El campo de Westerbork estaba situado en una zona de turberas que todo lo empapaban de humedad. No era muy grande: unos quinientos metros cuadrados. Lo dirigían en parte prisioneros judíos alemanes, miembros del Servicio de Orden (Ordedienst, OD) que hacían las veces de fuerza policial. Eran refugiados alemanes a los que las autoridades holandesas habían confinado en el campo en 1939, cuando los Países Bajos aún eran un país neutral. Más adelante, engrosaron sus filas también judíos holandeses.

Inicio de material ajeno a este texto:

(** A manual attempt made by the author of the item. *)
Definition byAuthor (doc : TweetDocData) (attempt : Attempt) : Prop :=
  match attempt with
  | SweepAttempt _ => True
  | ManualAttempt caller => caller = authorUid doc
  end.

Definition statusOf (tweetRef : string) (w : World) : option StoredTweetStatus :=
  status <$> tweets w !! tweetRef.

(** What the functions never change of an item. *)
Definition contentOf (doc : TweetDocData)
    : string * string * string * string * Timestamp * option (list TweetMediaDoc) :=
  (authorUid doc, groupId doc, accountId doc, text doc, scheduledFor doc, media doc).

(** From [w] to [w'], at most the item [tweetRef] was written, and of it
    neither author, group, account, text, schedule nor media; the other
    documents, the accounts and the bucket are the same, and calls were only
    added. *)
Definition touchesOnly (tweetRef : string) (w w' : World) : Prop :=
  socialAccounts w' = socialAccounts w
  ∧ bucket w' = bucket w
  ∧ (∀ other, other ≠ tweetRef → tweets w' !! other = tweets w !! other)
  ∧ contentOf <$> tweets w' !! tweetRef = contentOf <$> tweets w !! tweetRef
  ∧ calls w `prefix_of` calls w'.

(** The order of the schedule alone. *)
Definition notLater (a b : string * TweetDocData) : Prop :=
  scheduledFor a.2 <= scheduledFor b.2.

End FunctionsSpec.

(** ** Two attempts on one item *)

Module RaceSpec.
Import Functions FunctionsSpec Async.

(** What an attempt returns: [processTweetDocument] nothing,
    [publishTweetNow] its response. *)
Definition AttemptResult (attempt : Attempt) : Type :=
  match attempt with
  | SweepAttempt _ => unit
  | ManualAttempt _ => PublishResponse
  end.

(** The attempt as a routine: the sweep's treatment of the item, or a manual
    publish that names the item. *)
Definition attemptRoutine (TwitterApi : TwitterClientCredentials → Result TwitterClient)
    (attempt : Attempt) (tweetRef : string) : Routine (AttemptResult attempt) :=
  match attempt with
  | SweepAttempt data => Async.processTweetDocument TwitterApi tweetRef data
  | ManualAttempt caller =>
      Async.publishTweetNow TwitterApi (Some tweetRef) (Some {| uid := caller |})
  end.

(** The first operation of an attempt is its lock transaction. *)
Definition lockEvent (side : Side) (events : list Event) : option Event :=
  head (filter (λ e, actor e = side) events).

(** The operation took the lock: it found the item not in [processing] and
    left it there. *)
Definition takesLock (tweetRef : string) (e : Event) : Prop :=
  statusOf tweetRef (before e) ≠ Some processing
  ∧ statusOf tweetRef (after e) = Some processing.

Definition writesNothing (e : Event) : Prop := after e = before e.

Definition otherSide (side : Side) : Side :=
  match side with
  | FirstAttempt => SecondAttempt
  | SecondAttempt => FirstAttempt
  end.

(** A manual attempt that is over was turned down with
    [failed-precondition]. *)
Definition turnedDown (attempt : Attempt) : Result (AttemptResult attempt) → Prop :=
  match attempt with
  | SweepAttempt _ => λ _, True
  | ManualAttempt _ => λ r, ∃ message, r = Throw (HttpsError failed_precondition message)
  end.

(** *** What the holder of the lock does

    [Steps tweetRef Q budget ended t]: served from a world in which the item
    is [processing], every operation of [t] touches the item alone and
    either leaves it [processing], with at most [budget] posts accepted from
    here on, or is the one write that ends the attempt, to [posted] or, no
    post having been accepted, to [failed]; after that write ([ended]) the
    routine awaits nothing more; where it finishes, [Q] holds. *)
Fixpoint Steps {A} (tweetRef : string) (Q : nat → bool → Result A → Prop)
    (budget : nat) (ended : bool) (t : Routine A) : Prop :=
  match t with
  | Finished r => Q budget ended r
  | Await operation continuation =>
      ended = false
      ∧ ∀ w r w1,
          statusOf tweetRef w = Some processing →
          operation w = (r, w1) →
          touchesOnly tweetRef w w1
          ∧ ((statusOf tweetRef w1 = Some processing
              ∧ ∃ used, (used ≤ budget)%nat
                  ∧ posts (calls w1) = (posts (calls w) + used)%nat
                  ∧ Steps tweetRef Q (budget - used) false (continuation r))
             ∨ ((statusOf tweetRef w1 = Some posted
                 ∨ (statusOf tweetRef w1 = Some failed ∧ budget = 1%nat))
                ∧ posts (calls w1) = posts (calls w)
                ∧ Steps tweetRef Q budget true (continuation r)))
  end.

(** The holder finishes only after the write that ends the attempt. *)
Definition holderDone {A} : nat → bool → Result A → Prop :=
  λ _ ended _, ended = true.

(** The part of the holder's work that leaves the item [processing] and
    accepts no post. *)
Definition stillHolding {A} (budget : nat) : nat → bool → Result A → Prop :=
  λ budget' ended _, budget' = budget ∧ ended = false.

(** Where an attempt is: before its lock transaction, holding the lock (with
    the number of posts it may still have accepted), or over. *)
Inductive Phase :=
| Fresh
| Holding (budget : nat)
| Over.

Definition notHolding (phase : Phase) : Prop :=
  match phase with Holding _ => False | _ => True end.

Definition setPhase (side : Side) (phase : Phase) (phases : Side → Phase)
    : Side → Phase :=
  λ side', if decide (side' = side) then phase else phases side'.

Section Invariant.

Variable TwitterApi : TwitterClientCredentials → Result TwitterClient.
Variable tweetRef : string.
(** The author of the item, and the posts accepted before the attempts. *)
Variable author : string.
Variable posts0 : nat.
Variable attempts : Side → Attempt.

Definition inPhase (attempt : Attempt) (t : Routine (AttemptResult attempt))
    (phase : Phase) : Prop :=
  match phase with
  | Fresh => t = attemptRoutine TwitterApi attempt tweetRef
  | Holding budget => isSweep attempt ∧ Steps tweetRef holderDone budget false t
  | Over => ∃ r, t = Finished r ∧ turnedDown attempt r
  end.

(** One operation of an attempt, from [w] to [w1]. *)
Inductive Step (attempt : Attempt) (w w1 : World) : Phase → Phase → Prop :=
| Step_lock doc :
    isSweep attempt →
    tweets w !! tweetRef = Some doc →
    status doc = scheduled ∨ status doc = failed →
    w1 = written tweetRef (lockedDoc (serverTime w) doc) w →
    Step attempt w w1 Fresh (Holding 1)
| Step_refused :
    (¬ isSweep attempt
     ∨ statusOf tweetRef w = Some processing ∨ statusOf tweetRef w = Some posted) →
    w1 = w →
    Step attempt w w1 Fresh Over
| Step_work budget used :
    (used ≤ budget)%nat →
    touchesOnly tweetRef w w1 →
    statusOf tweetRef w1 = Some processing →
    posts (calls w1) = (posts (calls w) + used)%nat →
    Step attempt w w1 (Holding budget) (Holding (budget - used))
| Step_end budget :
    touchesOnly tweetRef w w1 →
    statusOf tweetRef w1 = Some posted
    ∨ (statusOf tweetRef w1 = Some failed ∧ budget = 1%nat) →
    posts (calls w1) = posts (calls w) →
    Step attempt w w1 (Holding budget) Over.

(** What holds between two operations, whoever is served next. *)
Definition Inv (phases : Side → Phase) (w : World) : Prop :=
  (∀ side budget, phases side = Holding budget → isSweep (attempts side))
  ∧ ∃ doc,
      tweets w !! tweetRef = Some doc
      ∧ authorUid doc = author
      ∧ match status doc with
        | scheduled =>
            posts (calls w) = posts0
            ∧ (∀ side, notHolding (phases side))
            ∧ (∀ side, isSweep (attempts side) → phases side = Fresh)
        | processing =>
            ∃ holder budget,
              phases holder = Holding budget
              ∧ notHolding (phases (otherSide holder))
              ∧ (posts (calls w) + budget = posts0 + 1)%nat
        | failed =>
            posts (calls w) = posts0
            ∧ (∀ side, notHolding (phases side))
            ∧ ∃ side, isSweep (attempts side) ∧ phases side = Over
        | posted =>
            (posts (calls w) ≤ posts0 + 1)%nat
            ∧ (∀ side, notHolding (phases side))
        | _ => False
        end.

(** What the lock transaction of an attempt saw and did. *)
Definition lockOutcome (side : Side) (e : Event) : Prop :=
  (statusOf tweetRef (before e) = Some processing
   ∨ statusOf tweetRef (before e) = Some posted → writesNothing e)
  ∧ (takesLock tweetRef e ∨ writesNothing e)
  ∧ (¬ isSweep (attempts side) → writesNothing e)
  ∧ (takesLock tweetRef e →
     statusOf tweetRef (before e) = Some scheduled
     ∨ (statusOf tweetRef (before e) = Some failed
        ∧ posts (calls (before e)) = posts0
        ∧ isSweep (attempts FirstAttempt) ∧ isSweep (attempts SecondAttempt))).

(** What is true of the rest of a run, from a point where [Inv] holds. *)
Definition Outcome (phases : Side → Phase) (w : World) (events : list Event)
    (w' : World) : Prop :=
  (posts (calls w') ≤ posts0 + 1)%nat
  ∧ (statusOf tweetRef w' = Some posted ∨ statusOf tweetRef w' = Some failed)
  ∧ (∀ side, phases side = Fresh →
       ∃ e, lockEvent side events = Some e ∧ lockOutcome side e)
  ∧ (statusOf tweetRef w ≠ Some scheduled →
     Forall (λ e, statusOf tweetRef (before e) ≠ Some scheduled) events)
  ∧ (statusOf tweetRef w = Some scheduled →
     ∃ side e, phases side = Fresh ∧ lockEvent side events = Some e
               ∧ takesLock tweetRef e)
  ∧ (∀ side e e',
       phases side = Fresh → phases (otherSide side) = Fresh →
       lockEvent side events = Some e →
       lockEvent (otherSide side) events = Some e' →
       takesLock tweetRef e → takesLock tweetRef e' →
       statusOf tweetRef (before e) = Some failed
       ∨ statusOf tweetRef (before e') = Some failed).
(** * Tenant - Real Estate Management API: the request handlers of [main.py]

    A shallow embedding of the FastAPI handlers of [main.py] and of the model
    registry of [schemas.py], with the properties of the generic collection
    gateway, the upload handler, the schema introspection and the diagnostics
    endpoint.

    Layout:
    - Python data: [str] as a sequence of code points, [bytes], UTF-8
      decoding with its error handlers, the string methods the handlers call;
    - values and documents (dicts as finite maps);
    - handlers as programs over the calls of the document store;
    - the properties. *)

From Stdlib Require Import ZArith NArith List Strings.String Strings.Ascii Strings.Byte Lia.
From stdpp Require Import gmap strings list fin_maps.

Set Warnings "-register-all,-clear-no-such-hyp".
Local Open Scope N_scope.

(** ** Python strings and bytes *)

(** A Python [str] is a sequence of Unicode code points, a [bytes] a sequence
    of octets. *)
Abbreviation str := (list N).
Abbreviation bytes := (list byte).

(** The exceptions the handlers raise or catch. *)
Inductive exn : Type :=
| HTTPException (status_code : Z) (detail : str)
| UnicodeDecodeError (reason : string)
| Exception (msg : str).

Inductive Result (A : Type) : Type :=
| Ok (a : A)
| Err (e : exn).
Arguments Ok {A} a.
Arguments Err {A} e.

(** *** [bytes.decode(encoding="utf-8", errors=...)] *)

(** The error handlers of a codec: ["strict"], ["ignore"], ["replace"]. *)
Inductive errors : Type := Strict | Ignore | Replace.

Definition emit {A} (c : A) (r : Result (list A)) : Result (list A) :=
  match r with
  | Ok s => Ok (c :: s)
  | Err e => Err e
  end.

(** What the decoder does with an ill-formed subsequence, [r] being the
    decoding of what follows it. *)
Definition on_error (h : errors) (reason : string) (r : Result str) : Result str :=
  match h with
  | Strict => Err (UnicodeDecodeError reason)
  | Ignore => r
  | Replace => emit 0xFFFD r
  end.

Definition is_continuation (b : N) : bool := N.land b 0xC0 =? 0x80.

(** The second byte of a three or four byte sequence: a continuation byte that
    gives neither an overlong form, nor a surrogate, nor a code point above
    U+10FFFF. *)
Definition second_ok (b0 b1 : N) : bool :=
  is_continuation b1 &&
  (if b0 =? 0xE0 then 0xA0 <=? b1
   else if b0 =? 0xED then b1 <? 0xA0
   else if b0 =? 0xF0 then 0x90 <=? b1
   else if b0 =? 0xF4 then b1 <? 0x90
   else true).
(** * Resource quantities and deployment-template validation (devtron)

    A shallow embedding of [util/helper.go] (quantity parsing and the
    stand-alone [Autoscale] check) and of the [DeploymentTemplateValidate]
    package (format checkers and the validation entry point).

    Go strings are byte sequences: they are [string]s here, one [ascii] per
    byte.  [float64] values are IEEE-754 binary64 numbers in the executable
    specification [SpecFloat] of the standard library, so every arithmetic
    step rounds as the hardware does.  Go maps are [gmap]s. *)

From Stdlib Require Import ZArith Bool Ascii String SpecFloat Lia.
From stdpp Require Import base option list gmap strings.
(** * Central2D / Shallow2D: a shallow embedding of the Jiang-Tadmor solver

    The development follows [central2d.h] and [shallow2d.h].

    - C++ [int] values are integers of [Z].  Signed overflow is undefined in
      C++: in the constructor, where the sizes of the grid are computed, a
      result outside the 32-bit range is the fault [IntOverflow]; the index
      expressions of the other members are bounded by these sizes and are
      computed in [Z].  Exhaustion of memory is not modelled.
    - [real] (the C++ [float]) is kept abstract: the solver is written over a
      signature of arithmetic operations ([RealOps]), so that the structural
      results hold for every interpretation of the arithmetic.  Two
      interpretations are given: exact rational arithmetic ([Q], kept in
      reduced form), used for the numeric results, and IEEE 754 binary32
      arithmetic; both run the solver on concrete grids.
    - A [std::vector<real>] is a [list real]; every subscript is checked and
      an out-of-range subscript (undefined behaviour in C++) is the fault
      [OutOfBounds].  Division by zero and a failed [assert] are faults too.
    - Loops are monadic folds over the list of their index values. *)

From Stdlib Require Import ZArith QArith Qabs Qreduction Qminmax Lia Lqa Bool List.
From Stdlib Require Import SpecFloat.
From stdpp Require Import base tactics list list_numbers.

Local Open Scope Z_scope.

(** ** Faults and the fault monad *)

Inductive fault : Type :=
  | OutOfBounds    (* subscript outside the allocated vector *)
  | DivByZero      (* [/] or [%] whose result is undefined *)
  | SqrtDomain     (* [sqrt] whose result is undefined *)
  | AssertFailed   (* [assert] evaluated to false *)
  | BadAlloc       (* [std::vector] constructed with a negative size *)
  | IntOverflow    (* [int] arithmetic whose result does not fit in 32 bits *)
  | OutOfFuel.     (* the model's bound on loop iterations was exhausted *)

Inductive result (A : Type) : Type :=
  | Ok (a : A)
  | Fault (e : fault).

Arguments Ok {A} a.
Arguments Fault {A} e.

(** [x ← m; k] runs [m] and passes its value to [k]; a fault ends the
    computation. *)
#[export] Instance result_ret : MRet result := fun A a => Ok a.
#[export] Instance result_bind : MBind result := fun A B k m =>
  match m with
  | Ok a => k a
  | Fault e => Fault e
  end.

Definition lift {A : Type} (e : fault) (o : option A) : result A :=
  match o with
  | Some a => Ok a
  | None => Fault e
  end.

(** ** Loops *)

(** [forM l body s] runs [body t] for the elements [t] of [l] in order,
    threading the state and stopping at the first fault. *)
Fixpoint forM {S T : Type} (l : list T) (body : T -> S -> result S) (s : S)
  : result S :=
  match l with
  | [] => Ok s
  | t :: l' => s' ← body t s; forM l' body s'
  end.

(** The index values of [for (int i = lo; i < hi; ++i)]. *)
Definition range (lo hi : Z) : list Z := seqZ lo (hi - lo).
(** ** question_generator.py: extract_key_concepts *)

(** The longest prefix of [s] whose characters satisfy [p], and the rest. *)
Fixpoint span (p : ascii -> bool) (s : string) : string * string :=
  match s with
  | EmptyString => (EmptyString, EmptyString)
  | String c s' =>
      if p c then let '(run, rest) := span p s' in (String c run, rest)
      else (EmptyString, s)
  end.

Definition is_empty (s : string) : bool :=
  match s with
  | EmptyString => true
  | String _ _ => false
  end.

(** [\b] after a word character: the next character is absent or not a word
    character. *)
Definition word_end (rest : string) : bool := negb (is_word_opt (head rest)).

Fixpoint last_char (s : string) (default : option ascii) : option ascii :=
  match s with
  | EmptyString => default
  | String c s' => last_char s' (Some c)
  end.

(** [[A-Z][a-z]{n,}] at the start of [s].  The repetition is greedy, and in
    the patterns below a shorter repetition can never lead to a match (the
    next character would be a lower-case letter, where neither [\s] nor
    [\b] matches), so only the longest run is tried. *)
Definition capital_word (n : nat) (s : string) : option (string * string) :=
  match s with
  | EmptyString => None
  | String c s' =>
      if is_upper c then
        let '(run, rest) := span is_lower s' in
        if (n <=? String.length run)%nat then Some (String c run, rest)
        else None
      else None
  end.

(** [(?:\s+[A-Z][a-z]+){0,n}\b] after the words matched so far ([acc]):
    greedy, giving back the last group when what follows it fails. *)
Fixpoint more_capital_words (n : nat) (acc rest : string)
    : option (string * string) :=
  let stop := if word_end rest then Some (acc, rest) else None in
  match n with
  | O => stop
  | S n' =>
      let '(spaces, after_spaces) := span is_space rest in
      if is_empty spaces then stop
      else
        match capital_word 1 after_spaces with
        | Some (word, rest') =>
            match more_capital_words n' (acc ++ spaces ++ word) rest' with
            | Some r => Some r
            | None => stop
            end
        | None => stop
        end
  end.

(** One attempt of a pattern at a position: the text matched, the text
    captured (what [findall] lists), and the rest of the string. *)
Definition attempt : Type := option ascii -> string -> option (string * string * string).

(** [\b[A-Z][a-z]+(?:\s+[A-Z][a-z]+){0,3}\b] *)
Definition technical_term : attempt := fun before s =>
  if boundary before (head s) then
    match capital_word 1 s with
    | Some (word, rest) =>
        match more_capital_words 3 word rest with
        | Some (m, rest') => Some (m, m, rest')
        | None => None
        end
    | None => None
    end
  else None.

(** [\b[A-Z][a-z]{3,}\b] *)
Definition long_capital_word : attempt := fun before s =>
  if boundary before (head s) then
    match capital_word 3 s with
    | Some (word, rest) =>
        if word_end rest then Some (word, word, rest) else None
    | None => None
    end
  else None.

(** A literal prefix matched without regard to case ([re.IGNORECASE]). *)
Fixpoint starts_with_ci (p s : string) : option string :=
  match p with
  | EmptyString => Some s
  | String c p' =>
      match s with
      | EmptyString => None
      | String d s' =>
          if Ascii.eqb (lower_char c) (lower_char d) then starts_with_ci p' s'
          else None
      end
  end.

(** [(?:\s+\w+){0,n}] after the words captured so far: greedy; nothing
    follows it in the pattern, so the greedy choice stands. *)
Fixpoint more_words (n : nat) (acc rest : string) : string * string :=
  match n with
  | O => (acc, rest)
  | S n' =>
      let '(spaces, after_spaces) := span is_space rest in
      if is_empty spaces then (acc, rest)
      else
        let '(word, rest') := span is_word after_spaces in
        if is_empty word then (acc, rest)
        else more_words n' (acc ++ spaces ++ word) rest'
  end.

(** [prefix + r'\s+(\w+(?:\s+\w+){0,2})'] with [re.IGNORECASE]; when
    [optional_sd] is set the prefix is followed by [[sd]?]. *)
Definition marker (prefix : string) (optional_sd : bool) : attempt :=
  fun before s =>
    match starts_with_ci prefix s with
    | None => None
    | Some rest =>
        let rest :=
          match rest with
          | String c rest' =>
              if optional_sd
                 && (Ascii.eqb (lower_char c) "s" || Ascii.eqb (lower_char c) "d")
              then rest' else rest
          | EmptyString => rest
          end in
        let '(spaces, after_spaces) := span is_space rest in
        if is_empty spaces then None
        else
          let '(word, rest') := span is_word after_spaces in
          if is_empty word then None
          else
            let '(captured, rest'') := more_words 2 word rest' in
            Some (captured, captured, rest'')
    end.

Definition markers : list attempt :=
  [marker "define" true; marker "concept of" false; marker "called" false;
   marker "known as" false; marker "refers to" false;
   marker "meaning of" false].

(** [re.findall]: scan from left to right, resume after each match.  Each
    match consumes at least one character, so [fuel] equal to the length of
    the string plus one is never used up. *)
Fixpoint findall_from (fuel : nat) (pattern : attempt) (before : option ascii)
    (s : string) : list string :=
  match fuel with
  | O => []
  | S fuel' =>
      match pattern before s with
      | Some (matched, captured, rest) =>
          captured :: findall_from fuel' pattern (last_char matched before) rest
      | None =>
          match s with
          | EmptyString => []
          | String c s' => findall_from fuel' pattern (Some c) s'
          end
      end
  end.

Definition findall (pattern : attempt) (s : string) : list string :=
  findall_from (S (String.length s)) pattern None s.

(** [word_freq[word] = word_freq.get(word, 0) + 1] on a dict in insertion
    order. *)
Fixpoint count_word (word_freq : list (string * Z)) (word : string)
    : list (string * Z) :=
  match word_freq with
  | [] => [(word, 1)]
  | (w, n) :: rest =>
      if String.eqb w word then (w, n + 1) :: rest
      else (w, n) :: count_word rest word
  end.

(** [sorted(items, key=lambda x: x[1], reverse=True)]: stable, by
    descending count. *)
Fixpoint insert_by_count (x : string * Z) (l : list (string * Z))
    : list (string * Z) :=
  match l with
  | [] => [x]
  | y :: l' =>
      if snd x <? snd y then y :: insert_by_count x l' else x :: y :: l'
  end.

Definition sorted_by_count (l : list (string * Z)) : list (string * Z) :=
  fold_right insert_by_count [] l.

Definition drop_spaces (s : string) : string := snd (span is_space s).

Fixpoint drop_trailing_spaces (s : string) : string :=
  match s with
  | EmptyString => EmptyString
  | String c s' =>
      let t := drop_trailing_spaces s' in
      if is_space c && is_empty t then EmptyString else String c t
  end.

(** [str.strip] *)
Definition strip (s : string) : string := drop_trailing_spaces (drop_spaces s).

(** The list [concepts] before cleaning: the three methods in order. *)
Definition raw_concepts (text : string) : list string :=
  let technical_terms := findall technical_term text in
  let marker_matches := flat_map (fun m => findall m text) markers in
  let words := findall long_capital_word text in
  let word_freq := fold_left count_word words [] in
  let frequent_terms := firstn 10 (sorted_by_count word_freq) in
  technical_terms ++ marker_matches ++ map fst frequent_terms.

(** [[c.strip() for c in concepts if len(c.strip()) > 3]] *)
Definition cleaned_concepts (text : string) : list string :=
  map strip
      (List.filter (fun c => (3 <? String.length (strip c))%nat)
                   (raw_concepts text)).

(** [list(set(...))[:15]].  [set_order] lists the elements of the set built
    from a list in the order the set iterates them; for strings this order
    follows the hash values of the running interpreter. *)
Definition extract_key_concepts (set_order : list string -> list string)
    (text : string) : list string :=
  firstn 15 (set_order (cleaned_concepts text)).

(** What makes [set_order] the listing of a set: each element of the list
    once, and nothing else. *)
Definition set_listing (set_order : list string -> list string) : Prop :=
  forall l, NoDup (set_order l) /\ forall x, (x ∈ set_order l) <-> (x ∈ l).

(** The listing in order of first occurrence. *)
Fixpoint first_seen (l : list string) : list string :=
  match l with
  | [] => []
  | x :: l' =>
      x :: List.filter (fun y => negb (String.eqb x y)) (first_seen l')
  end.

Definition last_seen_first (l : list string) : list string := rev (first_seen l).

(** ** question_generator.py: generation and balancing *)

Definition QUESTION_TEMPLATES : list (string * list string) :=
 [("Remember",
    ["Define {topic}.";
     "What is {topic}?";
     "List the main features of {topic}.";
     "State the key components of {topic}.";
     "Identify the characteristics of {topic}.";
     "Recall the fundamental principles of {topic}.";
     "Name the types of {topic}."]);
  ("Understand",
    ["Explain {topic} in your own words.";
     "Describe the concept of {topic}.";
     "Summarize the main points of {topic}.";
     "Discuss the significance of {topic}.";
     "Illustrate {topic} with an example.";
     "Interpret the meaning of {topic}.";
     "Compare {topic} with related concepts."]);
  ("Apply",
    ["Demonstrate how {topic} can be implemented.";
     "Apply the principles of {topic} to solve a practical problem.";
     "Show how {topic} works in a real-world scenario.";
     "Use {topic} to develop a solution.";
     "Implement {topic} in a given context.";
     "Execute the steps involved in {topic}."]);
  ("Analyze",
    ["Analyze the structure of {topic}.";
     "Break down {topic} into its constituent parts.";
     "Examine the relationship between {topic} and related concepts.";
     "Compare and contrast different aspects of {topic}.";
     "Investigate the factors that influence {topic}.";
     "Distinguish between the components of {topic}."]);
  ("Evaluate",
    ["Evaluate the effectiveness of {topic}.";
     "Assess the advantages and disadvantages of {topic}.";
     "Critique the approach used in {topic}.";
     "Judge the validity of {topic}.";
     "Justify the importance of {topic}.";
     "Recommend improvements for {topic}."]);
  ("Create",
    ["Design a system that implements {topic}.";
     "Develop a new approach for {topic}.";
     "Construct a model demonstrating {topic}.";
     "Propose a solution using {topic}.";
     "Formulate a hypothesis about {topic}.";
     "Generate alternative methods for {topic}."])].

(** A generated question before classification: [q['unit']],
    [q['question']], [q['marks']], [q['bloom_level']]. *)
Record draft := mkDraft {
  d_unit : string;
  d_question : string;
  d_marks : Z;
  d_bloom_level : string
}.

Las autoridades alemanas aseguraban a los integrantes del OD que, si hacían cumplir las normas dentro del campo, se librarían de ser deportados «al este». Su número variaba —entre cuarenta y sesenta hombres—, y respondían directamente ante los comandantes del campo.[10]
Westerbork, paradójicamente, brindó a Ana una especie de libertad tras el encierro en la Casa de atrás. La señora De Winter recordaba que «Ana estaba feliz; era como si se sintiera liberada porque podía ver gente nueva y hablar con ella, y reír». Podía respirar y sentir el sol en la cara. «Aunque no estuviéramos a salvo ni se hubieran acabado nuestros padecimientos», añadía De Winter.[11]
El 25 de agosto de 1944, los Aliados liberaron París. El 3 de septiembre cayó Bruselas y el 4, Amberes. Los estadounidenses estaban ya a medio camino de la península itálica. La guerra estaba llegando a su fin. Pese a todo, el domingo 3 de septiembre, 1019 personas fueron deportadas a Auschwitz. Tres días y dos noches de viaje, entre 60 y 75 personas por vagón de ganado: 498 mujeres, 442 hombres y 79 menores; entre ellos, la familia Frank, los Van Pels y Fritz Pfeffer.[12] Fue el último transporte que salió de Westerbork con destino al campo de concentración de Auschwitz, en Polonia.
Otto había tenido la esperanza de que la suerte les sonriera. No fue así.